CONSENT IN BIG DATA

 by Karla Alas de Duarte©

Big Data, in the legal world could be an ethereal concept, however as we understand the computer world, the language becomes familiar, since the language of data has brought the acquiescence of users, being now the most profitable intangible that is available and that are quickly becoming the most valuable currency in this new economy. They are fundamental in every successful business and now these have changed the game in commerce.

There are companies that are dedicated to providing technological solutions to make this exercise possible, and facilitate their transformation regarding the use to which they will be used and are better managed. However, the question they have is how to protect the information, from a legal point of view.

The answer is based on the concept of BIG DATA, and legal solutions or alternatives are sought with which to advise.

According to Wikipedia, «Big data, big data, massive data, data intelligence or large-scale data is a concept that refers to a data sets so big that computer applications traditional data processing are not sufficient to deal with them and the procedures used to find repetitive patterns within that data.”

For its part, IBM on its website states: «The trend in the advancement of technology that has opened the doors towards a new approach to understanding and decision making, which is used to describe enormous amounts of data (structured, unstructured and semi-structured) that would take too much time and would be very expensive to load them into a relational database for analysis. Therefore, the concept of Big Data applies to all information that cannot be processed or analyzed using traditional processes or tools. However, Big Data does not refer to any specific quantity, as it is usually used when talking in terms of petabytes and exabytes of data.

Therefore, and having this starting point, as a lawyer, we must think about different aspects:

• How to protect this massive information?
• What is the approach that should be taken, and the treatment to follow?

My personal opinion, in a legal analysis, begins with the collection of information and its processing and its respective capture.

What this analysis is about is whether the processing and capture already indicated has been carried out and obtained lawfully, that is, whether the person providing the information has given their consent freely, expressly, and unequivocally. We might think that this is how a first protection begins, that is, starting from the consent of the owner. However, if large companies use lawful data collection procedures as part of their strategic plans, the processing of personal data as a consequence would always be lawful.

This will allow large companies to use the BIG DATA, through confidentiality and/or online privacy contracts, since what often happens is that the information is captured without the aforementioned authorization.

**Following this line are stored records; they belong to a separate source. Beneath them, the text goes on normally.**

Definition example_doc : YNode :=
  YMap [("target", YMap [("process", YStr "redis-server")]);
        ("probes", YSeq [YMap [("name", YStr "read"); ("type", YStr "uprobe");
                               ("symbol", YStr "readQueryFromClient"); ("stage", YInt 0)];
                         YMap [("name", YStr "done"); ("type", YStr "tracepoint");
                               ("event", YStr "io_uring/io_uring_complete"); ("stage", YInt 1);
                               ("key", YStr "ctx->user_data")]]);
        ("matchers", YSeq [YMap [("id", YStr "flow"); ("stages", YSeq [YInt 0; YInt 1]);
                                 ("mode", YStr "seq")]]);
        ("reports", YSeq [YMap [("name", YStr "lat"); ("from", YInt 0); ("to", YInt 1)]])]%string.

Definition example_config : Config :=
  mkConfig "redis-server" ""
    [mkProbe "read" "uprobe" "readQueryFromClient" "" 0 "";
     mkProbe "done" "tracepoint" "" "io_uring/io_uring_complete" 1 "ctx->user_data"]
    [mkMatcher "flow" [0; 1] "seq" 4096] [mkReport "lat" 0 1].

Consent, then, is the cornerstone in the use of information, therefore, the owner of the information must always be informed of the purposes for which his or her data will be used, and if the purposes have changed, the company will responsibly It must be ensured that the owner of the information is aware of the changes, as well as being able to give consent for the new data processing.

If we are clear that said authorization is the cornerstone of everything, logically we must ensure that in all transactions or acts carried out between companies, consent formulas in which consent is not expressed directly are not admissible. since it is not worth presumptions, nor assuming the existence of a will that has not been expressed.

Conceiving the owner's acceptance for the same allows us to have in the scenario the discovery of a responsible use of the data. Perhaps for many it involves creating processes to achieve the goal, others may see it as unviable, but I maintain that it is preferable to invest in securing the information, through contracts or legal figures where the consent of the owners is established, rather than that. company must assume a very high cost for using non-consensual information.

Let's document the information, and protect that consent. Remember, in the chain of data senders and receivers, the path is so wide that it can be so infinite and at the same time so dark, and it can become a guillotine for those who violate the rights of others, which is why companies must be responsible for the processing of information capture and document each consent, prior to using the data owner's information.

The data is personal and the owner will always have a right to privacy, therefore, he will be the one who has the last word.